### Your instructions
Restate the data below word for word, leaving nothing out.

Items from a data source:
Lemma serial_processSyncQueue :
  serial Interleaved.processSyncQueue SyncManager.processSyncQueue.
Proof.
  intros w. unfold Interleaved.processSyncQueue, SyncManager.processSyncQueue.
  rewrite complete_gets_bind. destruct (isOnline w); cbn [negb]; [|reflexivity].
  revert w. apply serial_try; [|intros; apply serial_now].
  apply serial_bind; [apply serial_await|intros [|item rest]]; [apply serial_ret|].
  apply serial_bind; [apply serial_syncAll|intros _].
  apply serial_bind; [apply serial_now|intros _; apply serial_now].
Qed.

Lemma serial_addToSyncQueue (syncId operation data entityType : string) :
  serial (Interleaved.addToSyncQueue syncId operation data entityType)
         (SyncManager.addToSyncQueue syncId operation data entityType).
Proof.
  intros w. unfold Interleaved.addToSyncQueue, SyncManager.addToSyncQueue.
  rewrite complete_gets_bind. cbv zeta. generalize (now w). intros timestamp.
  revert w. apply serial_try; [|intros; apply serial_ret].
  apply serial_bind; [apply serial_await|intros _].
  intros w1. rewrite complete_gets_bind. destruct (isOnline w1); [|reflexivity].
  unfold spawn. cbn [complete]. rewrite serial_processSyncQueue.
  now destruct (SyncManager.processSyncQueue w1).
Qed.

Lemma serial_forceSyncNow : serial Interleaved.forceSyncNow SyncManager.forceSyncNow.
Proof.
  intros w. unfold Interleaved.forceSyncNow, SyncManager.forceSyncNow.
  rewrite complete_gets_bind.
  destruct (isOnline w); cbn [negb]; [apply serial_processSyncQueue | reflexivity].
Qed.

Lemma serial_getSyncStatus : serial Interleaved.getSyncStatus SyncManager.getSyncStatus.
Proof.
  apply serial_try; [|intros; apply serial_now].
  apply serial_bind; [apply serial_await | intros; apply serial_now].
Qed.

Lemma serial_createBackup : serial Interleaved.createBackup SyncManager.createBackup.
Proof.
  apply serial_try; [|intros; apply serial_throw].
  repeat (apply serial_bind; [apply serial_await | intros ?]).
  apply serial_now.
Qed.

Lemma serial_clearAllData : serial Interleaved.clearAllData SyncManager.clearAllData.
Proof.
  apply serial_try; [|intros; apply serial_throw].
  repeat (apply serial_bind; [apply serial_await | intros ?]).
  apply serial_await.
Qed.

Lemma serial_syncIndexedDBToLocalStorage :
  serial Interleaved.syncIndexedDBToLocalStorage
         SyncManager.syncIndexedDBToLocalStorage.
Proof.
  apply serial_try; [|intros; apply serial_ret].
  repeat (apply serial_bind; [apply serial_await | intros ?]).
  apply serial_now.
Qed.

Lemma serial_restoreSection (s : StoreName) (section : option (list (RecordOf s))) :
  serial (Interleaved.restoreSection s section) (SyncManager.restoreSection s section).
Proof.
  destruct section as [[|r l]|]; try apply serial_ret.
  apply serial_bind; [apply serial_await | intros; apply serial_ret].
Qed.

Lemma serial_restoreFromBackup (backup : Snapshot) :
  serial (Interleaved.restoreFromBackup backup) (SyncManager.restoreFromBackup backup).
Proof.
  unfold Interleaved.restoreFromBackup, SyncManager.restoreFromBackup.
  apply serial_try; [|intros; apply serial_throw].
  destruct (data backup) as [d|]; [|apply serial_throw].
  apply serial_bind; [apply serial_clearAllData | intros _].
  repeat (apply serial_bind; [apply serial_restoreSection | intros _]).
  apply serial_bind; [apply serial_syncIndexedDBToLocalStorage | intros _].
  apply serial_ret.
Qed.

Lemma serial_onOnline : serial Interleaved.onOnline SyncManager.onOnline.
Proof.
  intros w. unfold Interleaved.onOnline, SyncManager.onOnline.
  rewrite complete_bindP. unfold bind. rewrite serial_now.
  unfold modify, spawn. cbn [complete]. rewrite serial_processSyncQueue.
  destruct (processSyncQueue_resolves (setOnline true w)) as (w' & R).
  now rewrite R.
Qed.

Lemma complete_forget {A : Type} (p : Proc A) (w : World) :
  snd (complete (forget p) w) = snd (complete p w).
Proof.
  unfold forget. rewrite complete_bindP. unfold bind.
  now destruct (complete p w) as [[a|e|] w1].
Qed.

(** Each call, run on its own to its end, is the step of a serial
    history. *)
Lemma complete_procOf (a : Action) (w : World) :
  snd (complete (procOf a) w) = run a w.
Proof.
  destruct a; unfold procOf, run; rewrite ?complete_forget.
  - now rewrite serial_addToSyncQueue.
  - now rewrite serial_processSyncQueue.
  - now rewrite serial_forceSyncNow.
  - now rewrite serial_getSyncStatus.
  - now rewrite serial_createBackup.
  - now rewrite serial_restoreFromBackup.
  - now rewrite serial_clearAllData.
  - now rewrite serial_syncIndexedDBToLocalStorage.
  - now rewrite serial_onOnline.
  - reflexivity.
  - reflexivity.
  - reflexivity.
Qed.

### Written response
Lemma serial_processSyncQueue :
  serial Interleaved.processSyncQueue SyncManager.processSyncQueue.
Proof.
  intros w. unfold Interleaved.processSyncQueue, SyncManager.processSyncQueue.
  rewrite complete_gets_bind. destruct (isOnline w); cbn [negb]; [|reflexivity].
  revert w. apply serial_try; [|intros; apply serial_now].
  apply serial_bind; [apply serial_await|intros [|item rest]]; [apply serial_ret|].
  apply serial_bind; [apply serial_syncAll|intros _].
  apply serial_bind; [apply serial_now|intros _; apply serial_now].
Qed.

Lemma serial_addToSyncQueue (syncId operation data entityType : string) :
  serial (Interleaved.addToSyncQueue syncId operation data entityType)
         (SyncManager.addToSyncQueue syncId operation data entityType).
Proof.
  intros w. unfold Interleaved.addToSyncQueue, SyncManager.addToSyncQueue.
  rewrite complete_gets_bind. cbv zeta. generalize (now w). intros timestamp.
  revert w. apply serial_try; [|intros; apply serial_ret].
  apply serial_bind; [apply serial_await|intros _].
  intros w1. rewrite complete_gets_bind. destruct (isOnline w1); [|reflexivity].
  unfold spawn. cbn [complete]. rewrite serial_processSyncQueue.
  now destruct (SyncManager.processSyncQueue w1).
Qed.

Lemma serial_forceSyncNow : serial Interleaved.forceSyncNow SyncManager.forceSyncNow.
Proof.
  intros w. unfold Interleaved.forceSyncNow, SyncManager.forceSyncNow.
  rewrite complete_gets_bind.
  destruct (isOnline w); cbn [negb]; [apply serial_processSyncQueue | reflexivity].
Qed.

Lemma serial_getSyncStatus : serial Interleaved.getSyncStatus SyncManager.getSyncStatus.
Proof.
  apply serial_try; [|intros; apply serial_now].
  apply serial_bind; [apply serial_await | intros; apply serial_now].
Qed.

Lemma serial_createBackup : serial Interleaved.createBackup SyncManager.createBackup.
Proof.
  apply serial_try; [|intros; apply serial_throw].
  repeat (apply serial_bind; [apply serial_await | intros ?]).
  apply serial_now.
Qed.

Lemma serial_clearAllData : serial Interleaved.clearAllData SyncManager.clearAllData.
Proof.
  apply serial_try; [|intros; apply serial_throw].
  repeat (apply serial_bind; [apply serial_await | intros ?]).
  apply serial_await.
Qed.

Lemma serial_syncIndexedDBToLocalStorage :
  serial Interleaved.syncIndexedDBToLocalStorage
         SyncManager.syncIndexedDBToLocalStorage.
Proof.
  apply serial_try; [|intros; apply serial_ret].
  repeat (apply serial_bind; [apply serial_await | intros ?]).
  apply serial_now.
Qed.

Lemma serial_restoreSection (s : StoreName) (section : option (list (RecordOf s))) :
  serial (Interleaved.restoreSection s section) (SyncManager.restoreSection s section).
Proof.
  destruct section as [[|r l]|]; try apply serial_ret.
  apply serial_bind; [apply serial_await | intros; apply serial_ret].
Qed.

Lemma serial_restoreFromBackup (backup : Snapshot) :
  serial (Interleaved.restoreFromBackup backup) (SyncManager.restoreFromBackup backup).
Proof.
  unfold Interleaved.restoreFromBackup, SyncManager.restoreFromBackup.
  apply serial_try; [|intros; apply serial_throw].
  destruct (data backup) as [d|]; [|apply serial_throw].
  apply serial_bind; [apply serial_clearAllData | intros _].
  repeat (apply serial_bind; [apply serial_restoreSection | intros _]).
  apply serial_bind; [apply serial_syncIndexedDBToLocalStorage | intros _].
  apply serial_ret.
Qed.

Lemma serial_onOnline : serial Interleaved.onOnline SyncManager.onOnline.
Proof.
  intros w. unfold Interleaved.onOnline, SyncManager.onOnline.
  rewrite complete_bindP. unfold bind. rewrite serial_now.
  unfold modify, spawn. cbn [complete]. rewrite serial_processSyncQueue.
  destruct (processSyncQueue_resolves (setOnline true w)) as (w' & R).
  now rewrite R.
Qed.

Lemma complete_forget {A : Type} (p : Proc A) (w : World) :
  snd (complete (forget p) w) = snd (complete p w).
Proof.
  unfold forget. rewrite complete_bindP. unfold bind.
  now destruct (complete p w) as [[a|e|] w1].
Qed.

(** Each call, run on its own to its end, is the step of a serial
    history. *)
Lemma complete_procOf (a : Action) (w : World) :
  snd (complete (procOf a) w) = run a w.
Proof.
  destruct a; unfold procOf, run; rewrite ?complete_forget.
  - now rewrite serial_addToSyncQueue.
  - now rewrite serial_processSyncQueue.
  - now rewrite serial_forceSyncNow.
  - now rewrite serial_getSyncStatus.
  - now rewrite serial_createBackup.
  - now rewrite serial_restoreFromBackup.
  - now rewrite serial_clearAllData.
  - now rewrite serial_syncIndexedDBToLocalStorage.
  - now rewrite serial_onOnline.
  - reflexivity.
  - reflexivity.
  - reflexivity.
Qed.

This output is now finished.